* **Work item**
Count the lines in the records below that contain the word "source", and reply with only that number.

* **Information provided**
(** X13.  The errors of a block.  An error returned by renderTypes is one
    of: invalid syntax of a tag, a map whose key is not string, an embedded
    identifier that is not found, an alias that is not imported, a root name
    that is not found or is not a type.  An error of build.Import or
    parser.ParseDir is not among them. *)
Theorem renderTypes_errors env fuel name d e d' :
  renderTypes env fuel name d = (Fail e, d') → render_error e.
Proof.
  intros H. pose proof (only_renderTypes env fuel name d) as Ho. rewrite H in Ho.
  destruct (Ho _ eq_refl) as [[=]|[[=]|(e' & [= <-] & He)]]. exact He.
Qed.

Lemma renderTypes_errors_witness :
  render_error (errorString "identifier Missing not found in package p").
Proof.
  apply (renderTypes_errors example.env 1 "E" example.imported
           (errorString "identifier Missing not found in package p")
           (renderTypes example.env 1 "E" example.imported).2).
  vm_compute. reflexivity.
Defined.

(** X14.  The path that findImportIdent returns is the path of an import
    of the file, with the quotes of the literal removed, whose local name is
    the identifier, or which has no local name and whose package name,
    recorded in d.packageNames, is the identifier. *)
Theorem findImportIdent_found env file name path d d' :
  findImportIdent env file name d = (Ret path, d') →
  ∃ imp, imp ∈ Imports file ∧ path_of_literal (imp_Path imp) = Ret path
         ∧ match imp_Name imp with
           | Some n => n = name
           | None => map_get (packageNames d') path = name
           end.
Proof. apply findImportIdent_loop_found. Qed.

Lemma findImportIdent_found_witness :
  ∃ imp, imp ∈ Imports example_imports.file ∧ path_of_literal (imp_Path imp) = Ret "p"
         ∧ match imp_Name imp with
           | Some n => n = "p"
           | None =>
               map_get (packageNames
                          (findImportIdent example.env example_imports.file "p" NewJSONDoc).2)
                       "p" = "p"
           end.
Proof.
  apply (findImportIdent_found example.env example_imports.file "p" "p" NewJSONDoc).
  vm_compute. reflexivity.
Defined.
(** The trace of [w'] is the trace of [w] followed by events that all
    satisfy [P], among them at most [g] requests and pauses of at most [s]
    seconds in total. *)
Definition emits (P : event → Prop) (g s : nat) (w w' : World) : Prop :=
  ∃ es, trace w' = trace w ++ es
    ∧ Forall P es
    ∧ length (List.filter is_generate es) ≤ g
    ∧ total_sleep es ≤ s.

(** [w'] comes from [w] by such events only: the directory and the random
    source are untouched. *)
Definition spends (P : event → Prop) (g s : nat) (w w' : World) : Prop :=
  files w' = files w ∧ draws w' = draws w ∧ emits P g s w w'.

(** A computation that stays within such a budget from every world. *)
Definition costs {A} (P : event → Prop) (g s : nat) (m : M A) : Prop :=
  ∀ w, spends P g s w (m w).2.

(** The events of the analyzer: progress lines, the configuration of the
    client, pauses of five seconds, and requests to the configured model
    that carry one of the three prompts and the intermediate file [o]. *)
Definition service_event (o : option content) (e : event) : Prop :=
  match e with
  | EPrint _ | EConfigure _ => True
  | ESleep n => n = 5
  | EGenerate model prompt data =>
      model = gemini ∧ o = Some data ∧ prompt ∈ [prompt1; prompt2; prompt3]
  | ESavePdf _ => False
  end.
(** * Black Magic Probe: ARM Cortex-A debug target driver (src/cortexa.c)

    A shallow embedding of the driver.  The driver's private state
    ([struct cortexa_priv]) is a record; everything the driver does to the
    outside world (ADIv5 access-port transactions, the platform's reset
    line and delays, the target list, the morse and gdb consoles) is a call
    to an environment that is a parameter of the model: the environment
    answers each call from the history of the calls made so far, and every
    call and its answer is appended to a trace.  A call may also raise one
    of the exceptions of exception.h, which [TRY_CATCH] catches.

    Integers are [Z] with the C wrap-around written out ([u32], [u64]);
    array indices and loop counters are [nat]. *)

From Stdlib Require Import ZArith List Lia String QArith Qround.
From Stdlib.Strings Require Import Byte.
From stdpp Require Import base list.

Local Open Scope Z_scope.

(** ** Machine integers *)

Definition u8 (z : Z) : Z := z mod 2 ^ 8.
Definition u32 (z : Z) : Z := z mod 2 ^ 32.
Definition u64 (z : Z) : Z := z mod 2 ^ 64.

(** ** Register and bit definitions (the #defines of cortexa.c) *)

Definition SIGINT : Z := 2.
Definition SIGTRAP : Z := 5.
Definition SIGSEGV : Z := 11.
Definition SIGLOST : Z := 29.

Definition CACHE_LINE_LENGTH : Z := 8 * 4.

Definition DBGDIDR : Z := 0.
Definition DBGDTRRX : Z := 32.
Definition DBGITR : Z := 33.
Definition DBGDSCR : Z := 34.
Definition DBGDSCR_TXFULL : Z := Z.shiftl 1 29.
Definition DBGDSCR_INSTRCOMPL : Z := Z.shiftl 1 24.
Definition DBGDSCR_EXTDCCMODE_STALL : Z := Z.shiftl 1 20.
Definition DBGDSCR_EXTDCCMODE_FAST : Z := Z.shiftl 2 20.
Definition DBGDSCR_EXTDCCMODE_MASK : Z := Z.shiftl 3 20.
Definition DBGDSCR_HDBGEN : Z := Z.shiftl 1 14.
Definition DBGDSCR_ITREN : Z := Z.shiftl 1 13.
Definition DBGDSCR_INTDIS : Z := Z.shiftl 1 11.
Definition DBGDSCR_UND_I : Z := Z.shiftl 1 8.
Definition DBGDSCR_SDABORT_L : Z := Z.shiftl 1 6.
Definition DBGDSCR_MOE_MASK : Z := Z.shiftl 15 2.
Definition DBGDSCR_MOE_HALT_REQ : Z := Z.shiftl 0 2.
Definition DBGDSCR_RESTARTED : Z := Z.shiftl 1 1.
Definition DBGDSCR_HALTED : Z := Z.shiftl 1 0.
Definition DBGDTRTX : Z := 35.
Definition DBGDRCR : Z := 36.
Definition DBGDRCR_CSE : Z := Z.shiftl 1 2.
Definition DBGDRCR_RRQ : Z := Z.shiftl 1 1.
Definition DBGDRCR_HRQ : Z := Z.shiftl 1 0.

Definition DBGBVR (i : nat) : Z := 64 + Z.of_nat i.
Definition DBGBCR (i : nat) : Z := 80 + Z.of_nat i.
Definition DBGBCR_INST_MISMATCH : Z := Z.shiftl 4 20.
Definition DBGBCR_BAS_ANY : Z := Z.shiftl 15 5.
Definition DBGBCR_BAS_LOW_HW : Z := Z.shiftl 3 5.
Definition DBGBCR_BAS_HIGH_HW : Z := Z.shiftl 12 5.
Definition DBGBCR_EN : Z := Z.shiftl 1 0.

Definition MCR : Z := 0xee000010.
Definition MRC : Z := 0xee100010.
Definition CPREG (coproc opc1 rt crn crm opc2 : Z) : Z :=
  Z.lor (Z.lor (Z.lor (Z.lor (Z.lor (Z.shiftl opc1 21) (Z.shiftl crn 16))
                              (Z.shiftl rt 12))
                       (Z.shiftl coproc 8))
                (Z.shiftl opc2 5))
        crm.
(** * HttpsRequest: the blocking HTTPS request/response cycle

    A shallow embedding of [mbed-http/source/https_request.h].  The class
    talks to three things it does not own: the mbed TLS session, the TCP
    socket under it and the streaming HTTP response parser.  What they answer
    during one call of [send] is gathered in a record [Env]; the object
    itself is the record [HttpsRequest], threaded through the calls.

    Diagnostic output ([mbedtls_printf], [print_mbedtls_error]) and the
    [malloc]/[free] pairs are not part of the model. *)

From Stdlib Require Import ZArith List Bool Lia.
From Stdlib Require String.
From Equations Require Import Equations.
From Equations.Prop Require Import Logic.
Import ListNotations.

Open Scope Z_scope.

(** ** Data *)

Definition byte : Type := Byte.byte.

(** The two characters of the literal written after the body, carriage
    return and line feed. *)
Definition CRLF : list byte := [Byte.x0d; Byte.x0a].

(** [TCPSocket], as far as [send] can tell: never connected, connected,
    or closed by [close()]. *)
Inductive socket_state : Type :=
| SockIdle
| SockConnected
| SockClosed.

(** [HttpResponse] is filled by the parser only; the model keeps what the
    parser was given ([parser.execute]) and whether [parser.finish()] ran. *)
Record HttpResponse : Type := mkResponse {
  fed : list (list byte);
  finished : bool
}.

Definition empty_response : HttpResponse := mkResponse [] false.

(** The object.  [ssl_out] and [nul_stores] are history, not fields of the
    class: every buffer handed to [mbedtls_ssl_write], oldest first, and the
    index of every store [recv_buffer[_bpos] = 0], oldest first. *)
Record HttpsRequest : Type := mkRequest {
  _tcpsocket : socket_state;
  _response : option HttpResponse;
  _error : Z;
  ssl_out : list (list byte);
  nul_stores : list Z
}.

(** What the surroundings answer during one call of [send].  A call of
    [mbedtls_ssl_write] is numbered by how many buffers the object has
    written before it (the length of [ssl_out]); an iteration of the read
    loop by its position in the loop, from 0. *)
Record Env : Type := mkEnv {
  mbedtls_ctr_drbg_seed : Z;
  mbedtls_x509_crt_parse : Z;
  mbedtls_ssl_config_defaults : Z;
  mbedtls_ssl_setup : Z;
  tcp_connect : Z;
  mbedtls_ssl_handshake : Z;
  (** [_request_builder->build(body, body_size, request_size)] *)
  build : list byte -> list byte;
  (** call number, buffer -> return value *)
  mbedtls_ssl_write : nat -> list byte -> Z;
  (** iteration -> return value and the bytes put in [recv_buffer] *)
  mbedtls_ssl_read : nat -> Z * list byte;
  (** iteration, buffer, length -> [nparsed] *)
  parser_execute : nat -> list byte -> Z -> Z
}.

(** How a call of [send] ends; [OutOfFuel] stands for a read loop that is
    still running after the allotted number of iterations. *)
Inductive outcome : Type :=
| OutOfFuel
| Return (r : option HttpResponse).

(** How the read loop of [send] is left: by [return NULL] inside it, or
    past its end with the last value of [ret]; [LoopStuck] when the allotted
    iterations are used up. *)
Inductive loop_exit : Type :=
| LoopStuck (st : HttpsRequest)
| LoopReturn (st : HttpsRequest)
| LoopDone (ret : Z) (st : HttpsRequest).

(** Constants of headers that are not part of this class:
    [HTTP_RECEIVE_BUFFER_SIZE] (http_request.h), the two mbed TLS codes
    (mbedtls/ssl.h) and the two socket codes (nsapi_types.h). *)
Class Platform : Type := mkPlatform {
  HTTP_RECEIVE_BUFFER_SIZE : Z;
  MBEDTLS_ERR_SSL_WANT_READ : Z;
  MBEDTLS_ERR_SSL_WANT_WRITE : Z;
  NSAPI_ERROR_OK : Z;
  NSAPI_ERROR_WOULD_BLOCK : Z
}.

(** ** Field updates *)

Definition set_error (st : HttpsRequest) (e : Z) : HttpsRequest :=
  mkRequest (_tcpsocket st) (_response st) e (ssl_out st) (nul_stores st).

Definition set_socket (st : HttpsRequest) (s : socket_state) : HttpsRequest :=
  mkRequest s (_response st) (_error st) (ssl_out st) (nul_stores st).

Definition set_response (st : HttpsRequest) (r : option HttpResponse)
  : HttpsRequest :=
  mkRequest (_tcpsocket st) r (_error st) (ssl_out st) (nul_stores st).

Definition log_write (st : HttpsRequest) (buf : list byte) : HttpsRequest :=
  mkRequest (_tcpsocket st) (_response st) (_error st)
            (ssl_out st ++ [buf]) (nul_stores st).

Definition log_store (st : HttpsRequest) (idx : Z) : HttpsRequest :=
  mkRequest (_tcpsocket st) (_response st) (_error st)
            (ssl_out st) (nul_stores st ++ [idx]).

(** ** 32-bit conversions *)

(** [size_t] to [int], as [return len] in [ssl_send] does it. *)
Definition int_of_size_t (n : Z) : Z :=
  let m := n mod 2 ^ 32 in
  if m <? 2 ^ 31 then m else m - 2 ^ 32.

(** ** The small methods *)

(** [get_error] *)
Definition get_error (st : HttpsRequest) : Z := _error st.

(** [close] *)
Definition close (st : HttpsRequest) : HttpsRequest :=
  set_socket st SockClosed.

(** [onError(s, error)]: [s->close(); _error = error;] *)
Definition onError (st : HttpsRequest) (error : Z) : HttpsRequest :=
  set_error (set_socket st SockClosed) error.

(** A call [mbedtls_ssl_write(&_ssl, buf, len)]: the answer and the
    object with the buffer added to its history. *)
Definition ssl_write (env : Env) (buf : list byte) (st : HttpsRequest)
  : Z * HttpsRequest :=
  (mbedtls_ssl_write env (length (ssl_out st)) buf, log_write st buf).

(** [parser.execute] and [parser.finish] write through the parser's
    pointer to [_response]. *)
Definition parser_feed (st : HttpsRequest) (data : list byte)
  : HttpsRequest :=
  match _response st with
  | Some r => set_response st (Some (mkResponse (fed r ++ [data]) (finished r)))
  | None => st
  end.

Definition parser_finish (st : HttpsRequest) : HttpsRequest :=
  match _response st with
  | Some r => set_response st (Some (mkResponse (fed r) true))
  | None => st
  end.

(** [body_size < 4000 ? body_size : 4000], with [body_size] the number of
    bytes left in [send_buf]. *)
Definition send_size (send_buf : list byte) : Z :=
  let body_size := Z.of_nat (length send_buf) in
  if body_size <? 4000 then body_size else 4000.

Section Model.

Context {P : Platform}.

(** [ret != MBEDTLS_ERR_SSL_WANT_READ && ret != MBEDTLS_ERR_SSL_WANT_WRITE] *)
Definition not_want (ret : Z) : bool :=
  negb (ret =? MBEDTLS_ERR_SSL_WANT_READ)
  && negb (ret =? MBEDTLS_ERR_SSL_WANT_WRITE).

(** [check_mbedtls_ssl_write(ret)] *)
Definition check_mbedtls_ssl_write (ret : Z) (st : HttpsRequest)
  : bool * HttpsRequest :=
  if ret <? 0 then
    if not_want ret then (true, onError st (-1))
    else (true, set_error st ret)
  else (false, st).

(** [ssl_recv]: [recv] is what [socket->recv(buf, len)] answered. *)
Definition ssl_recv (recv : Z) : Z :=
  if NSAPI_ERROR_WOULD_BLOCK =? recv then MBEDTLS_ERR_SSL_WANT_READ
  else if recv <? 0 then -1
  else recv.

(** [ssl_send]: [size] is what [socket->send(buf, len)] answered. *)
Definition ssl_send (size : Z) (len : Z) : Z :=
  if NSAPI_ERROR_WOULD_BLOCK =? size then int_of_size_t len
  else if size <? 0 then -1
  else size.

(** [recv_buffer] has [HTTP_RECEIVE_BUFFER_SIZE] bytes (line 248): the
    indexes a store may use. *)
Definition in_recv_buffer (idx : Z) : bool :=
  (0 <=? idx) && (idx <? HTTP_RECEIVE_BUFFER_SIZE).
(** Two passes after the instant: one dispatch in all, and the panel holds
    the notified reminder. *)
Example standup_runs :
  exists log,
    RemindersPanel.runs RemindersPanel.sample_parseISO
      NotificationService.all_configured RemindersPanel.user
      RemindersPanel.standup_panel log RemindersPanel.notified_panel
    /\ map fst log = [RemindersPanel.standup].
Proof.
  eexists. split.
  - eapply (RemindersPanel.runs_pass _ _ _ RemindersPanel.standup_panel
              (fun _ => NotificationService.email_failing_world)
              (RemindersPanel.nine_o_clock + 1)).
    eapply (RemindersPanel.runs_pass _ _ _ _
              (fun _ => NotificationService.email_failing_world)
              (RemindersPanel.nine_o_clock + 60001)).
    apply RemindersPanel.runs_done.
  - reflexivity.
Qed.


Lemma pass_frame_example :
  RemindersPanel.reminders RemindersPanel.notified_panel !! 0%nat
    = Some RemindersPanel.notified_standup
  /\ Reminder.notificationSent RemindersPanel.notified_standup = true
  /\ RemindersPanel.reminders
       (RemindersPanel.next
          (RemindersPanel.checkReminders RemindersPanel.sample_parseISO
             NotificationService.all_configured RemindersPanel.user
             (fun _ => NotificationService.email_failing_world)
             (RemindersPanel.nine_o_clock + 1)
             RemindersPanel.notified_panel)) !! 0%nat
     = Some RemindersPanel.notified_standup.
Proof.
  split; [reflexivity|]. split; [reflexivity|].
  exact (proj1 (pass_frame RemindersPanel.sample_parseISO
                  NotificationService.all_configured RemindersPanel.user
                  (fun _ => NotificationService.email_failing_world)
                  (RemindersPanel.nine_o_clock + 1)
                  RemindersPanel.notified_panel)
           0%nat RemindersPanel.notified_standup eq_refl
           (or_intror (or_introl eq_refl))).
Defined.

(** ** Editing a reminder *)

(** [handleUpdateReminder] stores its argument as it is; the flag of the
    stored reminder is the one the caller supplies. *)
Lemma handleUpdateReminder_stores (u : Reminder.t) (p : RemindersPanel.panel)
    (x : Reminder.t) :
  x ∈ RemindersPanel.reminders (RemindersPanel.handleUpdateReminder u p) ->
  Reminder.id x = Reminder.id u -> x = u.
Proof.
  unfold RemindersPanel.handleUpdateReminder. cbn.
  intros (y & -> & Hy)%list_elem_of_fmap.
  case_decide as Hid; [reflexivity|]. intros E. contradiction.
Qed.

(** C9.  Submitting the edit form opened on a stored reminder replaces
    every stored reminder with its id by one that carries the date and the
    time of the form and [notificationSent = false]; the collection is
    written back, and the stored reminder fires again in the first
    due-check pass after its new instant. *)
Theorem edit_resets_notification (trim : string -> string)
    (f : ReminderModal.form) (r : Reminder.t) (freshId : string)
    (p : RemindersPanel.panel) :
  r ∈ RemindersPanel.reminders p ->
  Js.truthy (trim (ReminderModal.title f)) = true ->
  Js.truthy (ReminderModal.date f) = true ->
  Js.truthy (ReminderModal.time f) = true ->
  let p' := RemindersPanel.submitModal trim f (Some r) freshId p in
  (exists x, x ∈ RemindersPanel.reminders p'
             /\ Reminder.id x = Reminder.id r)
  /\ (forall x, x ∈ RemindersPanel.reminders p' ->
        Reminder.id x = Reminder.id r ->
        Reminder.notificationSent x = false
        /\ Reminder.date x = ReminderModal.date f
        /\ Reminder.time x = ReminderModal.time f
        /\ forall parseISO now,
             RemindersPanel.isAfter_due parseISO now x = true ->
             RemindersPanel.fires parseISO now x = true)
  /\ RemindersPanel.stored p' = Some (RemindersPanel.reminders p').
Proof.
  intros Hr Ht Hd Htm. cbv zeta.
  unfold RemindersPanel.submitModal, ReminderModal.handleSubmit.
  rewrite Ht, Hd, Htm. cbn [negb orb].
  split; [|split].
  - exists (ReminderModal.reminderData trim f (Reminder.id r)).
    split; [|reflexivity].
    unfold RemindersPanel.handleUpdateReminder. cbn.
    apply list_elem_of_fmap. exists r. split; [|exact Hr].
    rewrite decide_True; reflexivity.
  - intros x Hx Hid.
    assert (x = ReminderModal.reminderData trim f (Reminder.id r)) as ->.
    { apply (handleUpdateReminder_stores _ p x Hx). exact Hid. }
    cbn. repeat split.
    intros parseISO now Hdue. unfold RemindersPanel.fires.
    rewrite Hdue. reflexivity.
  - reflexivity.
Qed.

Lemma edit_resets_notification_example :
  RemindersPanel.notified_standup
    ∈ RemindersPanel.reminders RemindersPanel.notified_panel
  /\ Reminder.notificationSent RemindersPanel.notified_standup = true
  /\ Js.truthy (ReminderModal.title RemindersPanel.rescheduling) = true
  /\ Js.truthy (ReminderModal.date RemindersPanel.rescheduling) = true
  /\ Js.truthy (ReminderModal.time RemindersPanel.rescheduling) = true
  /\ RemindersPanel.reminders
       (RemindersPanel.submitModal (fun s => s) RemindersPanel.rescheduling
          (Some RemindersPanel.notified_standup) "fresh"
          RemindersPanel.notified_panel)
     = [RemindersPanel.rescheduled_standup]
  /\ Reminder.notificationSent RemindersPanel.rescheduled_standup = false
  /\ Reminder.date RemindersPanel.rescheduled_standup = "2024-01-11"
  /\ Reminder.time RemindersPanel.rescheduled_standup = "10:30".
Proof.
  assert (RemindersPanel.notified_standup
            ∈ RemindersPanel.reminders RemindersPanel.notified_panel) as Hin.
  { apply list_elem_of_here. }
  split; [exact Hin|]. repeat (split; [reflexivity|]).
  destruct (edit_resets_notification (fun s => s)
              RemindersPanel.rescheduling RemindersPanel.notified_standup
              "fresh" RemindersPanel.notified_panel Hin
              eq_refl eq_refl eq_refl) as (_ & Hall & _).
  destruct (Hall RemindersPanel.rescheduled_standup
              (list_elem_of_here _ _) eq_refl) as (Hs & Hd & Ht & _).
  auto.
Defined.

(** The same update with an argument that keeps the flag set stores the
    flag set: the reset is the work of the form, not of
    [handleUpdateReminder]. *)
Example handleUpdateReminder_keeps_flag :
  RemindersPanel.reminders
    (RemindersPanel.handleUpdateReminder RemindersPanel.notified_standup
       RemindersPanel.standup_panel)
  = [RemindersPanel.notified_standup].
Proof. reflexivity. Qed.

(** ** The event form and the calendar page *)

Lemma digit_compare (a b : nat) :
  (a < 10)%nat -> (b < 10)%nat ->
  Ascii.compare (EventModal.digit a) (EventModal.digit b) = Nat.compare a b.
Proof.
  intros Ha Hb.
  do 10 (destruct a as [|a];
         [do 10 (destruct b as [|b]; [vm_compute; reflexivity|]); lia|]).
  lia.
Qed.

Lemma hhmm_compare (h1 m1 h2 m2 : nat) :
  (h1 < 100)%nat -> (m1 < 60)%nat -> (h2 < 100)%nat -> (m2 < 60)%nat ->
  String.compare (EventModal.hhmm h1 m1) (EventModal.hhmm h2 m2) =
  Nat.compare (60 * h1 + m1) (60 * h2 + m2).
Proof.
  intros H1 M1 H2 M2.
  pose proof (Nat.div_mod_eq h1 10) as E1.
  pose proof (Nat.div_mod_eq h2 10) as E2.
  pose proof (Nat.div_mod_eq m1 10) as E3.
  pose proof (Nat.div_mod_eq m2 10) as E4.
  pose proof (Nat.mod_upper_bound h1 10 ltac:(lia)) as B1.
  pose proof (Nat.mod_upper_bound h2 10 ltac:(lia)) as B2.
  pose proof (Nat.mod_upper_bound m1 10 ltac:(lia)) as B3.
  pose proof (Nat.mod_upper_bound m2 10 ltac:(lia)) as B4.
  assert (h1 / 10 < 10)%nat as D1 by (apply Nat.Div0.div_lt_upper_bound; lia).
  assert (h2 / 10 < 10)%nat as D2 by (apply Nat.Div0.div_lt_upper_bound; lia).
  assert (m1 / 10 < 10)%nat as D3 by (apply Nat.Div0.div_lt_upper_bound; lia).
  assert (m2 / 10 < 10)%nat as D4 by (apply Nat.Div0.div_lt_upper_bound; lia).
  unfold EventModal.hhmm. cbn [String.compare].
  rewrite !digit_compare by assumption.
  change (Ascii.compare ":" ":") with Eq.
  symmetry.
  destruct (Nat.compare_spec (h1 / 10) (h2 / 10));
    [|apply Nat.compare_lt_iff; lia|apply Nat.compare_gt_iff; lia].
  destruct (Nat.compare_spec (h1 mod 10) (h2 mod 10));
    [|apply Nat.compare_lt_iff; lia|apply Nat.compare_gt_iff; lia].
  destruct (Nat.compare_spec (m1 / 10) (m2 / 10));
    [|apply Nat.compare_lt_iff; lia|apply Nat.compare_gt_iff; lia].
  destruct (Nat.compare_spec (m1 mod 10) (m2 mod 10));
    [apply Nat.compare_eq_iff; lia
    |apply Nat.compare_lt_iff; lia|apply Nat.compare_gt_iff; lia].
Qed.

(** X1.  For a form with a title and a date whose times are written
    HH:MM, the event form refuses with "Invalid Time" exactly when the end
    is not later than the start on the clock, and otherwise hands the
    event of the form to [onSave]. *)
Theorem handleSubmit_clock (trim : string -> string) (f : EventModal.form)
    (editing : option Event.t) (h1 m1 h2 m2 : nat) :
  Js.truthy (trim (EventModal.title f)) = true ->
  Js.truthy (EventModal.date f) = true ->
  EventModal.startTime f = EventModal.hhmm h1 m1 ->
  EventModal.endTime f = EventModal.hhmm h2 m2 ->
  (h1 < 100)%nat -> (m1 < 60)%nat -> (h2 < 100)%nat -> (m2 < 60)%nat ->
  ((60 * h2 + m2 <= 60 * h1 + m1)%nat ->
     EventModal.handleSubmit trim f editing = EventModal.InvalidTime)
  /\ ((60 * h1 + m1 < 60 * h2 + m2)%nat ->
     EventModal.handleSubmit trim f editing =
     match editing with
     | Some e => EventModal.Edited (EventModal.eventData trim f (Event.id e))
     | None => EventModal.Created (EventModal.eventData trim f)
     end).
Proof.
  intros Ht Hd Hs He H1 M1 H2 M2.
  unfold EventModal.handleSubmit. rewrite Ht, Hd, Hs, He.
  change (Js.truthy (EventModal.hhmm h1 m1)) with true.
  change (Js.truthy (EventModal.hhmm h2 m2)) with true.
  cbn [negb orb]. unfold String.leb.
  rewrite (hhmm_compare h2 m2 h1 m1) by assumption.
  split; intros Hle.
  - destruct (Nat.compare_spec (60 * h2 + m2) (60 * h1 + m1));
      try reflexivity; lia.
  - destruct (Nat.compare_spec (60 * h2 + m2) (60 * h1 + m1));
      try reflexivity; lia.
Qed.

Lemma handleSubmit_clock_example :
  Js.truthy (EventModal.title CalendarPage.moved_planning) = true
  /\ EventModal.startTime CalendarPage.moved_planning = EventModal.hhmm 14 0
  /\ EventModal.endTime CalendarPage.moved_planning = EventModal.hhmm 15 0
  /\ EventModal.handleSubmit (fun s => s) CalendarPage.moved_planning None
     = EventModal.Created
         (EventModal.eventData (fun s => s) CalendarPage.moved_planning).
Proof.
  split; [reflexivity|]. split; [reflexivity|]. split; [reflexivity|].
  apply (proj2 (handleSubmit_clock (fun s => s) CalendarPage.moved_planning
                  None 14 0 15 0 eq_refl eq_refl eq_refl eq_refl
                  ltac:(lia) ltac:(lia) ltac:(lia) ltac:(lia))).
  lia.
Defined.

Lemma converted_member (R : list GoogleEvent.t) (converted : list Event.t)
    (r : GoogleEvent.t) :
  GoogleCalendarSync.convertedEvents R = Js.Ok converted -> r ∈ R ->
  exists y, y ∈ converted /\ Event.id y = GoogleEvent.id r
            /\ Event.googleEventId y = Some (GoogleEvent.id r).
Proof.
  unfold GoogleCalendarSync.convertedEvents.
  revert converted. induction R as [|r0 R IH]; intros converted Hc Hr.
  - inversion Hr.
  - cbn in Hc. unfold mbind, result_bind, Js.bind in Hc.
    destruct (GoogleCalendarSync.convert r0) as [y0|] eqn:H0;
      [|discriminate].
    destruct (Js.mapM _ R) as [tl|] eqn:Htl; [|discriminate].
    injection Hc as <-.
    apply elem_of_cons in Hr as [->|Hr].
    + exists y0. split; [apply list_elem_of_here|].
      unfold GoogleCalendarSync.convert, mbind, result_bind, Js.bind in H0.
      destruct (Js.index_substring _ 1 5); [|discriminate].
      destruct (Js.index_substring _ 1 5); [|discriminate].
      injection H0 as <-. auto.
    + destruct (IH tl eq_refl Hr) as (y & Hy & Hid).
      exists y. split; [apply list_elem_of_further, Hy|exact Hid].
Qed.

* **Written answer**
2